Asynchronous neural maturation predicts transition to psychosis
- PMID: 37904327
- DOI: 10.1111/pcn.13612
Asynchronous neural maturation predicts transition to psychosis
Abstract
Aim: Neuroimaging-based machine-learning predictions of psychosis onset rely on the hypothesis that structural brain anomalies may reflect the underlying pathophysiology. Yet, current predictors remain difficult to interpret in light of brain structure. Here, we combined an advanced interpretable supervised algorithm and a model of neuroanatomical age to identify the level of brain maturation of the regions most predictive of psychosis.
Methods: We used the voxel-based morphometry of a healthy control dataset (N = 2024) and a prospective longitudinal UHR cohort (N = 82), of which 27 developed psychosis after one year. In UHR, psychosis was predicted at one year using Elastic-Net-Total-Variation (Enet-TV) penalties within a five-fold cross-validation, providing an interpretable map of distinct predictive regions. Using both the whole brain and each predictive region separately, a brain age predictor was then built and validated in 1605 controls, externally tested in 419 controls from an independent cohort, and applied in UHR. Brain age gaps were computed as the difference between chronological and predicted age, providing a proxy of whole-brain and regional brain maturation.
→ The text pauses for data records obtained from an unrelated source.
(** * ficha-rpg: character sheets kept as files

    A shallow embedding of [app.py], the Flask application that creates,
    lists, shows, edits and deletes role-playing character sheets, and the
    properties of its record and image stores.

    Conventions of the model.
    - A Python [str] is a Rocq [string] whose characters are the code
      points U+0000 to U+00FF (Latin-1); text with other characters is
      outside the model.  The library functions that depend on Unicode
      tables ([str.lower], [str.isspace], [str.splitlines], [int],
      [unicodedata.normalize]) are given on these 256 code points as
      CPython 3.11 has them.
    - A character document is a record with the keys [extract_character_form]
      writes; [attributes] stays a dict (an insertion-ordered association
      list).  [json.dump] followed by [json.load] is the identity on such
      documents, so a file of the data directory holds the document itself.
    - The data directory is a finite map from the file stem to the document
      of [<stem>.json]; the upload folder is a finite map from a file name to
      the file's contents.  Both hold regular files only.
    - Handlers run in a state-and-exception monad over the two directories
      and the flashed messages; [abort(404)] and a Python exception end the
      request.
    - The host is POSIX with UTF-8 file names of at most 255 bytes.  The id
      of a URL is the client's, so the test for its record file can fail
      with ENAMETOOLONG, which [Path.exists] lets through; the file names of
      the upload folder are built from stored references and generated ids
      and are taken to be within the limit, as the application writes
      them. *)

From Stdlib Require Import ZArith NArith Ascii String Bool Lia.
From Stdlib Require Import Sorting.Sorted Sorting.Permutation.
From stdpp Require Import gmap strings list fin_maps.

Local Open Scope Z_scope.

(** ** Python strings *)

Module Py.

Definition code (c : ascii) : N := N_of_ascii c.

Definition between (lo hi : N) (c : ascii) : bool :=
  ((lo <=? code c) && (code c <=? hi))%N.

Definition is_upper (c : ascii) : bool := between 65 90 c.
Definition is_lower (c : ascii) : bool := between 97 122 c.
Definition is_digit (c : ascii) : bool := between 48 57 c.

(** [str.isspace]: tab to carriage return, the four separators FS, GS,
    RS, US, the space, the next-line control U+0085 and the no-break space
    U+00A0. *)
Definition isspace (c : ascii) : bool :=
  between 9 13 c || between 28 32 c || between 133 133 c || between 160 160 c.

(** The capital letters beyond ASCII: U+00C0 to U+00DE without the
    multiplication sign U+00D7. *)
Definition is_upper_latin1 (c : ascii) : bool :=
  between 192 214 c || between 216 222 c.

(** [str.lower] on one character: every capital letter has its small
    letter 32 code points further. *)
Definition lower_char (c : ascii) : ascii :=
  if is_upper c || is_upper_latin1 c then ascii_of_N (code c + 32) else c.

(** [s.lower()] *)
Fixpoint lower (s : string) : string :=
  match s with
  | EmptyString => EmptyString
  | String c s' => String (lower_char c) (lower s')
  end.

(** [c in s] for a one-character [c] *)
Fixpoint contains (c : ascii) (s : string) : bool :=
  match s with
  | EmptyString => false
  | String a s' => Ascii.eqb a c || contains c s'
  end.

Fixpoint lstrip_with (p : ascii -> bool) (s : string) : string :=
  match s with
  | EmptyString => EmptyString
  | String c s' => if p c then lstrip_with p s' else s
  end.

Fixpoint rstrip_with (p : ascii -> bool) (s : string) : string :=
  match s with
  | EmptyString => EmptyString
  | String c s' =>
      match rstrip_with p s' with
      | EmptyString => if p c then EmptyString else String c EmptyString
      | r => String c r
      end
  end.

Definition strip_with (p : ascii -> bool) (s : string) : string :=
  rstrip_with p (lstrip_with p s).

(** [s.strip()] *)
Definition strip (s : string) : string := strip_with isspace s.

(** [s.strip(chars)] *)
Definition strip_chars (chars : string) (s : string) : string :=
  strip_with (fun c => contains c chars) s.

(** The split of [s] at its last [c], if it has one. *)
Fixpoint rsplit_last (c : ascii) (s : string) : option (string * string) :=
  match s with
  | EmptyString => None
  | String a s' =>
      match rsplit_last c s' with
      | Some (h, t) => Some (String a h, t)
      | None => if Ascii.eqb a c then Some (EmptyString, s') else None
      end
  end.

(** [s.rsplit(c, 1)]: one or two pieces. *)
Definition rsplit1 (c : ascii) (s : string) : list string :=
  match rsplit_last c s with
  | Some (h, t) => [h; t]
  | None => [s]
  end.

(** [s.replace(a, b)] for one-character [a] and [b] *)
Fixpoint replace_char (a b : ascii) (s : string) : string :=
  match s with
  | EmptyString => EmptyString
  | String c s' => String (if Ascii.eqb c a then b else c) (replace_char a b s')
  end.

(** [s.split()]: the maximal runs of characters that are no whitespace. *)
Fixpoint split (s : string) : list string :=
  match s with
  | EmptyString => []
  | String c s' =>
      if isspace c then split s'
      else match s' with
           | EmptyString => [String c EmptyString]
           | String c' _ =>
               if isspace c' then String c EmptyString :: split s'
               else match split s' with
                    | w :: ws => String c w :: ws
                    | [] => [String c EmptyString]
                    end
           end
  end.

(** [sep.join(l)] *)
Fixpoint join (sep : string) (l : list string) : string :=
  match l with
  | [] => EmptyString
  | [w] => w
  | w :: ws => w +:+ sep +:+ join sep ws
  end.

(** [re.sub] of a one-character class by the empty string keeps the
    characters outside the class. *)
Fixpoint keep (p : ascii -> bool) (s : string) : string :=
  match s with
  | EmptyString => EmptyString
  | String c s' => if p c then String c (keep p s') else keep p s'
  end.

(** [bool(s)] *)
Definition truthy (s : string) : bool :=
  match s with EmptyString => false | _ => true end.

(** *** [int(s)]

    Optional whitespace, an optional sign, then decimal digits in which
    single underscores may separate digits; whitespace may follow.  The
    whitespace of the number parser is tab to carriage return and the
    space, and the whitespace beyond ASCII (U+0085, U+00A0), which [int]
    turns into spaces first; the separators FS to US are none for it.  More
    than 4300 digits are refused.  [None] stands for [ValueError]. *)
Definition int_space (c : ascii) : bool :=
  between 9 13 c || between 32 32 c || between 133 133 c || between 160 160 c.

Definition int_max_str_digits : nat := 4300.

Fixpoint count_digits (s : string) : nat :=
  match s with
  | EmptyString => 0%nat
  | String c s' => ((if is_digit c then 1 else 0) + count_digits s')%nat
  end.

Definition digit_value (c : ascii) : Z := Z.of_N (code c) - 48.

Fixpoint int_digits (acc : Z) (after_digit : bool) (s : string) : option Z :=
  match s with
  | EmptyString => if after_digit then Some acc else None
  | String c s' =>
      if is_digit c then int_digits (acc * 10 + digit_value c) true s'
      else if Ascii.eqb c "_" then
             if after_digit then int_digits acc false s' else None
           else None
  end.

Definition int (s : string) : option Z :=
  let unsigned r :=
    if (int_max_str_digits <? count_digits r)%nat then None
    else int_digits 0 false r in
  match strip_with int_space s with
  | String "-" r => Z.opp <$> unsigned r
  | String "+" r => unsigned r
  | r => unsigned r
  end.

End Py.

(** ** Library functions the handlers call *)

(** [werkzeug.utils.secure_filename] on a POSIX host ([os.sep] is the slash,
    there is no [os.path.altsep], and the Windows device names are not
    special). *)
Definition is_ascii (c : ascii) : bool := (Py.code c <? 128)%N.

(** [unicodedata.normalize("NFKD", c).encode("ascii", "ignore")] for one
    character: an ASCII character stays; a character of U+0080 to U+00FF
    leaves the ASCII part of its compatibility decomposition, which is
    empty for most. *)
Definition nfkd_ascii_char (c : ascii) : string :=
  if is_ascii c then String c EmptyString
  else
    match Py.code c with
    | 160 | 168 | 175 | 180 | 184 => " "
    | 170 | 224 | 225 | 226 | 227 | 228 | 229 => "a"
    | 178 => "2"
    | 179 => "3"
    | 185 => "1"
    | 186 | 242 | 243 | 244 | 245 | 246 => "o"
    | 188 => "14"
    | 189 => "12"
    | 190 => "34"
    | 192 | 193 | 194 | 195 | 196 | 197 => "A"
    | 199 => "C"
    | 200 | 201 | 202 | 203 => "E"
    | 204 | 205 | 206 | 207 => "I"
    | 209 => "N"
    | 210 | 211 | 212 | 213 | 214 => "O"
    | 217 | 218 | 219 | 220 => "U"
    | 221 => "Y"
    | 231 => "c"
    | 232 | 233 | 234 | 235 => "e"
    | 236 | 237 | 238 | 239 => "i"
    | 241 => "n"
    | 249 | 250 | 251 | 252 => "u"
    | 253 | 255 => "y"
    | _ => ""
    end%N.

(** The same for a string: decomposition goes character by character,
    and the reordering of combining marks touches no ASCII character. *)
Fixpoint nfkd_ascii (s : string) : string :=
  match s with
  | EmptyString => EmptyString
  | String c s' => nfkd_ascii_char c +:+ nfkd_ascii s'
  end.

Definition filename_char (c : ascii) : bool :=
  Py.is_upper c || Py.is_lower c || Py.is_digit c || Py.contains c "_.-".

Definition secure_filename (filename : string) : string :=
  let filename := nfkd_ascii filename in
  let filename := Py.replace_char "/" " " filename in
  Py.strip_chars "._"
    (Py.keep filename_char (Py.join "_" (Py.split filename))).

(** [s.split(c)]: the pieces between the occurrences of [c]. *)
Fixpoint split_on (c : ascii) (s : string) : list string :=
  match s with
  | EmptyString => [EmptyString]
  | String a s' =>
      if Ascii.eqb a c then EmptyString :: split_on c s'
      else match split_on c s' with
           | w :: ws => String a w :: ws
           | [] => [String a EmptyString]
           end
  end.

(** [Path(p).name]: the last component of a POSIX path, where empty and
    single-dot components do not count; empty when there is none. *)
Definition path_name (p : string) : string :=
  default ""
    (last (List.filter (fun part => negb (String.eqb part "") && negb (String.eqb part "."))
                       (split_on "/" p))).

(** [sorted(l, key=key)] on string keys: the stable sort, by insertion.
    Python compares strings by code point, as [String.leb] does. *)
Fixpoint insert_by {A} (key : A -> string) (x : A) (l : list A) : list A :=
  match l with
  | [] => [x]
  | y :: l' => if String.leb (key x) (key y) then x :: l else y :: insert_by key x l'
  end.

Definition sorted {A} (key : A -> string) (l : list A) : list A :=
  foldr (insert_by key) [] l.

(** ** Data model *)

(** A dict with string keys, in insertion order: [d[k] = v] and [d.get(k)]. *)
Fixpoint dict_set {V} (k : string) (v : V) (d : list (string * V)) : list (string * V) :=
  match d with
  | [] => [(k, v)]
  | (k', v') :: d' =>
      if String.eqb k' k then (k', v) :: d' else (k', v') :: dict_set k v d'
  end.

Fixpoint dict_get {V} (k : string) (d : list (string * V)) : option V :=
  match d with
  | [] => None
  | (k', v) :: d' => if String.eqb k' k then Some v else dict_get k d'
  end.


(** The character document.  [id] is the key [load_character] adds; the
    documents [extract_character_form] builds do not have it. *)
Record character := {
  id : option string;
  name : string;
  race : string;
  character_class : string;
  background : string;
  level : string;
  hit_points : string;
  armor_class : string;
  speed : string;
  attributes : list (string * Z);
  proficiencies : string;
  equipment : string;
  spells : string;
  notes : string;
  image : option string
}.

(** [data["id"] = character_id] *)
Definition set_id (character_id : string) (data : character) : character :=
  {| id := Some character_id; name := name data; race := race data;
     character_class := character_class data; background := background data;
     level := level data; hit_points := hit_points data;
     armor_class := armor_class data; speed := speed data;
     attributes := attributes data; proficiencies := proficiencies data;
     equipment := equipment data; spells := spells data; notes := notes data;
     image := image data |}.

(** [character["image"] = img] *)
Definition set_image (img : option string) (data : character) : character :=
  {| id := id data; name := name data; race := race data;
     character_class := character_class data; background := background data;
     level := level data; hit_points := hit_points data;
     armor_class := armor_class data; speed := speed data;
     attributes := attributes data; proficiencies := proficiencies data;
     equipment := equipment data; spells := spells data; notes := notes data;
     image := img |}.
Results: Psychosis prediction was performant with 80 ± 4% of area-under-curve and 69 ± 5% of balanced accuracy (P < 0.001), and mainly leveraged volumetric increases in the ventromedial prefrontal cortex and decreases in the left precentral gyrus and the right orbitofrontal cortex. These regions were predicted to have delayed and accelerated maturational patterns, respectively.
Conclusion: By combining an interpretable supervised model of conversion to psychosis with a brain age predictor, we showed that inter-regional asynchronous brain maturation underlines the predictive signature of psychosis.
Keywords: brain age; machine-learning; neurodevelopment; psychosis; voxel-based morphometry.
© 2023 The Authors. Psychiatry and Clinical Neurosciences published by John Wiley & Sons Australia, Ltd on behalf of Japanese Society of Psychiatry and Neurology.